(Stored data)
+===+
(** [QuoteEngine.__init__]'s default layers. *)
Definition default_layers (sp : SpreadSettings) (s : OrderSizeSettings) : OrderLayerSettings :=
  mkLayers (ladder_levels s) (base_spread_bps sp) (flit 125 100) (of_Z 5) (ladder_levels s).

(** [RefreshEngine.should_refresh] *)
Definition should_refresh (now last_refresh : datetime) (interval_seconds : Z) : bool :=
  fge (total_seconds (now - last_refresh)) (of_Z interval_seconds).

(** An existing order as [OrderReplacementEngine.decisions] reads it. *)
Record ExistingOrder : Type := mkExisting {
  ex_price : float; ex_quantity : float; ex_order_id : option string }.

Definition decision_for (threshold : float) (existing : list ((string * Z) * ExistingOrder)) (q : Quote)
    : result ReplacementDecision :=
  match od_get (qt_side q, qt_level q) existing with
  | None => Ok (mkReplacement true "missing_order" q None)
  | Some cur =>
      r ← fdiv_chk (fabs (fsub (qt_price q) (ex_price cur))) (qt_price q);
      let diff_bps := fmul r f10000 in
      let oid := match ex_order_id cur with Some i => i | None => "None" end in
      if fge diff_bps threshold || fgt (fabs (fsub (qt_quantity q) (ex_quantity cur))) (flit 1 (10 ^ 12))
      then Ok (mkReplacement true "price_or_size_drift" q (Some oid))
      else Ok (mkReplacement false "within_threshold" q (Some oid))
  end.

(** [OrderReplacementEngine.decisions] *)
Definition decisions (desired : list Quote) (existing : list ((string * Z) * ExistingOrder))
    (threshold : float) : result (list ReplacementDecision) :=
  result_mapM (decision_for threshold existing) desired.
(* ===== verification/Canary.v ===== *)
(** * Canary: the launch controller ([production/canary.py])

    [CanaryState] is threaded explicitly; [now] is the clock reading. The
    controller is also given as a step relation, over which the safety
    properties are proved by rule induction. *)

From S2P Require Import Prelude Rounding PyFloat PyDecimal PyData PyValue Models.

#[local] Open Scope string_scope.
#[local] Open Scope list_scope.
#[local] Open Scope Z_scope.

Record CanaryPolicy : Type := mkPolicy {
  cp_max_position_notional : dec;
  cp_max_daily_loss : dec;
  cp_max_order_count : Z;
  cp_max_inventory_notional : dec;
  cp_max_order_notional : dec;
  cp_allowed_order_types : list ExecutionOrderType }.

Record CanaryState : Type := mkCanary {
  cs_mode : LaunchMode;
  cs_position_notional : dec;
  cs_inventory_notional : dec;
  cs_daily_pnl : dec;
  cs_order_count : Z;
  cs_trading_day : Z;
  cs_kill_switch_active : bool;
  cs_shutdown_reason : option string }.

Record CanaryDecision : Type := mkDecision {
  cd_accepted : bool; cd_execution_allowed : bool; cd_reason : string; cd_mode : LaunchMode }.

(** [datetime.now(timezone.utc).date()] as a day number. *)
Definition utc_day (now : datetime) : Z := now / seconds 86400.
(* ===== verification/Reconcile.v ===== *)
(** * Reconcile: comparison of two account snapshots ([reconciliation/engine.py])

    The three record loops of the source share one shape: the sorted union of
    the keys of two dicts, a missing record on one side, or a field by field
    comparison; [compare_maps] is that loop. *)

From S2P Require Import Prelude Rounding PyFloat PyDecimal PyData PyValue Models.

#[local] Open Scope string_scope.
#[local] Open Scope list_scope.

Inductive ReconciliationSeverity : Type := rs_info | rs_warning | rs_critical.

Definition severity_value (s : ReconciliationSeverity) : string :=
  match s with rs_info => "info" | rs_warning => "warning" | rs_critical => "critical" end.

Record BalanceRecord : Type := mkBalanceRecord {
  br_asset : string; br_total : dec; br_available : dec; br_reserved : dec }.

Record PositionRecord : Type := mkPositionRecord {
  pr_symbol : string; pr_asset : string; pr_quantity : dec; pr_notional : dec }.

Record OrderRecord : Type := mkOrderRecord {
  or_client_order_id : string; or_exchange_order_id : option string; or_symbol : string;
  or_status : string; or_filled_quantity : dec; or_remaining_quantity : dec }.

Record FillRecord : Type := mkFillRecord {
  fr_trade_id : string; fr_order_id : string; fr_symbol : string;
  fr_quantity : dec; fr_price : dec; fr_fee : dec }.

Record PnlRecord : Type := mkPnlRecord { pnl_realized : dec; pnl_unrealized : dec; pnl_fees : dec }.

Record ReconciliationSnapshot : Type := mkSnapshot {
  sn_balances : list BalanceRecord;
  sn_positions : list PositionRecord;
  sn_orders : list OrderRecord;
  sn_fills : list FillRecord;
  sn_pnl : option PnlRecord }.

Record ReconciliationMismatch : Type := mkMismatch {
  mm_category : string; mm_key : string; mm_severity : ReconciliationSeverity;
  mm_message : string; mm_exchange_value : option string; mm_internal_value : option string }.

Record ReconciliationEngine : Type := mkReconciler {
  balance_tolerance : dec; notional_tolerance : dec }.

Definition default_reconciler : ReconciliationEngine := mkReconciler (mkDec 1 (-8)) (mkDec 1 (-2)).

(** [str] of a dataclass instance and of an optional one. *)
Definition dataclass_repr (name : string) (fields : list (string * pyval)) : string :=
  name +:+ "(" +:+ str_join ", " (map (fun f => f.1 +:+ "=" +:+ py_repr f.2) fields) +:+ ")".
Definition opt_str {A} (f : A -> string) (o : option A) : string :=
  match o with Some a => f a | None => "None" end.
Definition pstr_opt (o : option string) : pyval := match o with Some s => PStr s | None => PNone end.
(* ===== verification/Strategy.v ===== *)
(** * Strategy: the regime-aware strategy ([engines/strategy/advanced.py]) *)

From S2P Require Import Prelude Rounding PyFloat PyDecimal PyData PyValue Models.

#[local] Open Scope string_scope.
#[local] Open Scope list_scope.

Inductive MarketRegime : Type := mr_stable | mr_trending | mr_volatile | mr_stressed.

#[export] Instance MarketRegime_eq_dec : EqDecision MarketRegime.
Proof. solve_decision. Defined.

Record MicrostructureSnapshot : Type := mkMicro {
  mi_mid_price : float; mi_spread_bps : float; realized_volatility : float;
  orderbook_imbalance : float; trade_imbalance : float; top_of_book_depth : float;
  depth_slope : float; short_horizon_return_bps : float }.

Record InventoryProfile : Type := mkProfile {
  ip_base_ratio : float; ip_target_base_ratio : float;
  ip_exposure_notional : float; ip_max_exposure_notional : float }.

Record StrategyDecision : Type := mkStrategyDecision {
  sd_regime : MarketRegime; bid_spread_bps : float; ask_spread_bps : float;
  bid_size_multiplier : float; ask_size_multiplier : float; quote_skew_bps : float;
  placement_offset_bps : float; neutralization_required : bool; reduction_side : option string }.

(** [MarketRegimeDetector.detect] *)
Definition detect (m : MicrostructureSnapshot) : MarketRegime :=
  if fgt (realized_volatility m) (flit 5 100) || fgt (fabs (short_horizon_return_bps m)) (of_Z 150) then mr_stressed
  else if fgt (realized_volatility m) (flit 2 100) || fgt (fabs (orderbook_imbalance m)) (flit 6 10) then mr_volatile
  else if fgt (fabs (short_horizon_return_bps m)) (of_Z 35) || fgt (fabs (trade_imbalance m)) (flit 4 10) then mr_trending
  else mr_stable.

Definition regime_multiplier (r : MarketRegime) : float :=
  match r with
  | mr_stable => flit 85 100 | mr_trending => flit 11 10
  | mr_volatile => flit 16 10 | mr_stressed => flit 25 10
  end.

(** [DynamicSpreadModel.spread] *)
Definition dynamic_spread (base : float) (m : MicrostructureSnapshot) (r : MarketRegime) : float :=
  let volatility_component := fmul (realized_volatility m) (of_Z 10000) in
  let liquidity_component :=
    fmul (fmax (of_Z 0) (fsub (of_Z 1) (fmin (of_Z 1) (fdiv (top_of_book_depth m) (of_Z 100000))))) base in
  let imbalance_component := fmul (fabs (orderbook_imbalance m)) base in
  fmax (of_Z 1) (fmul (fadd (fadd (fadd base volatility_component) liquidity_component) imbalance_component)
                      (regime_multiplier r)).

(** [abs(exposure) / max(max_exposure, 1.0)]; the divisor is at least 1 or NaN,
    so the division never raises. *)
Definition utilization (i : InventoryProfile) : float :=
  fdiv (fabs (ip_exposure_notional i)) (fmax (ip_max_exposure_notional i) (of_Z 1)).

(** [InventoryAwareSpreadModel.skew] *)
Definition inventory_skew (i : InventoryProfile) : float :=
  let deviation := fsub (ip_base_ratio i) (ip_target_base_ratio i) in
  fmul (fmul deviation (of_Z 100)) (fadd (of_Z 1) (fmin (of_Z 1) (utilization i))).

(** [AdaptiveQuotePlacement.placement_offset] *)
Definition placement_offset (m : MicrostructureSnapshot) (r : MarketRegime) : float :=
  let stability_bonus := if bool_decide (r = mr_stable) then of_Z 2 else of_Z 0 in
  let penalty := fadd (fmul (fabs (trade_imbalance m)) (of_Z 8))
                      (fmul (fmax (of_Z 0) (fneg (depth_slope m))) (of_Z 5)) in
  fmax (of_Z (-5)) (fmin (of_Z 25) (fsub penalty stability_bonus)).

(** [InventoryNeutralization.decision] *)
Definition neutralization (i : InventoryProfile) : bool * option string :=
  if flt (utilization i) (flit 7 10) then (false, None)
  else if fgt (ip_base_ratio i) (ip_target_base_ratio i) then (true, Some "sell")
  else (true, Some "buy").

(** The regime scaling of a spread at the end of [decide]. *)
Definition scale_spread (r : MarketRegime) (x : float) : float :=
  let y := if bool_decide (r = mr_stable) then fmul x (flit 9 10) else x in
  if bool_decide (r = mr_volatile \/ r = mr_stressed) then fmul y (flit 125 100) else y.

(** [InstitutionalStrategyEngine.decide] *)
Definition decide_strategy (base_spread : float) (m : MicrostructureSnapshot) (i : InventoryProfile) : StrategyDecision :=
  let r := detect m in
  let spread := dynamic_spread base_spread m r in
  let skew := inventory_skew i in
  let offset := placement_offset m r in
  let '(neutralize, side) := neutralization i in
  let adj := fmul (orderbook_imbalance m) (of_Z 5) in
  let half := fdiv spread (of_Z 2) in
  let bid := fmax (of_Z 1) (fadd (fadd (fadd half skew) adj) offset) in
  let ask := fmax (of_Z 1) (fadd (fsub (fsub half skew) adj) offset) in
  let bid_size := if bool_decide (side = Some "sell") then flit 4 10 else of_Z 1 in
  let ask_size := if bool_decide (side = Some "buy") then flit 4 10 else of_Z 1 in
  mkStrategyDecision r (scale_spread r bid) (scale_spread r ask) bid_size ask_size skew offset neutralize side.

(** ** Lemmas *)

(** [max(1.0, x)] is at least 1 for every [x], NaN included. *)
Lemma fmax1_ge x : fle (Fin 1) (fmax (of_Z 1) x) = true.
Proof. change (of_Z 1) with (Fin 1). by apply fmax_ge_l. Qed.

Lemma fmul_ge_scale k v x : (0 < k)%Q -> of_Q (1 * k) = Fin v -> fle (Fin 1) x = true ->
  fle (Fin v) (fmul x (Fin k)) = true.
Proof.
  intros Hk E Hx. destruct x as [q|[]|]; try done.
  - rewrite <- E. change (fmul (Fin q) (Fin k)) with (of_Q (q * k)). apply of_Q_mono.
    apply fle_fin in Hx. nra.
  - simpl. replace (Qeq_bool k 0) with false.
    + unfold qneg. replace (Qle_bool 0 k) with true; [done|]. symmetry. apply Qle_bool_iff. lra.
    + symmetry. apply not_true_is_false. rewrite Qeq_bool_iff. lra.
Qed.

Lemma scale_up_ge x : fle (Fin 1) x = true -> fle (Fin 1) (fmul x (flit 125 100)) = true.
Proof.
  intros H. replace (flit 125 100) with (Fin (5 # 4)) by (vm_compute; reflexivity).
  apply (fle_trans _ (Fin (5 # 4))); [reflexivity|].
  apply fmul_ge_scale; [reflexivity|vm_compute; reflexivity|done].
Qed.

Lemma scale_spread_ge r x : fle (Fin 1) x = true -> fle (flit 9 10) (scale_spread r x) = true.
Proof.
  intros H. assert (L : fle (flit 9 10) (Fin 1) = true) by (vm_compute; reflexivity).
  destruct r.
  - change (scale_spread mr_stable x) with (fmul x (flit 9 10)).
    replace (flit 9 10) with (Fin (8106479329266893 # 9007199254740992)) by (vm_compute; reflexivity).
    apply fmul_ge_scale; [reflexivity|vm_compute; reflexivity|done].
  - change (scale_spread mr_trending x) with x. exact (fle_trans _ _ _ L H).
  - apply (fle_trans _ _ _ L). by apply scale_up_ge.
  - apply (fle_trans _ _ _ L). by apply scale_up_ge.
Qed.

Lemma placement_offset_bounds m r :
  fle (of_Z (-5)) (placement_offset m r) = true /\ fle (placement_offset m r) (of_Z 25) = true.
Proof.
  unfold placement_offset. set (x := fsub _ _).
  assert (U : fle (fmin (of_Z 25) x) (of_Z 25) = true) by (by apply fmin_le_l).
  split; [by apply fmax_ge_l|]. apply fmax_lub; [vm_compute; reflexivity|by right].
Qed.

(** ** Property *)

(** Whatever the market and inventory inputs (NaN and infinities
    included), both quoted spreads are at least 0.9 bps, the placement offset is
    in [-5, 25], and only the side that would grow the inventory is cut to a
    size of 0.4, and only when neutralisation is required. *)
Theorem strategy_decision_bounds base m i :
  let d := decide_strategy base m i in
  fle (flit 9 10) (bid_spread_bps d) = true /\ fle (flit 9 10) (ask_spread_bps d) = true /\
  fle (of_Z (-5)) (placement_offset_bps d) = true /\ fle (placement_offset_bps d) (of_Z 25) = true /\
  (neutralization_required d = false -> reduction_side d = None /\
     bid_size_multiplier d = of_Z 1 /\ ask_size_multiplier d = of_Z 1) /\
  (bid_size_multiplier d = flit 4 10 -> fgt (ip_base_ratio i) (ip_target_base_ratio i) = true).
Proof.
  unfold decide_strategy, neutralization.
  pose proof (placement_offset_bounds m (detect m)) as [P1 P2].
  destruct (flt (utilization i) (flit 7 10)); [|destruct (fgt (ip_base_ratio i) (ip_target_base_ratio i))];
    cbn [bid_spread_bps ask_spread_bps placement_offset_bps neutralization_required reduction_side
         bid_size_multiplier ask_size_multiplier]; split_and!; try done;
    try (apply scale_spread_ge, fmax1_ge); by vm_compute.
Qed.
+===+
**Work instructions:** Each line of the entries that contains the word "ReconciliationSeverity" should be listed.

**Task answer:**
Inductive ReconciliationSeverity : Type := rs_info | rs_warning | rs_critical.
Definition severity_value (s : ReconciliationSeverity) : string :=
  mm_category : string; mm_key : string; mm_severity : ReconciliationSeverity;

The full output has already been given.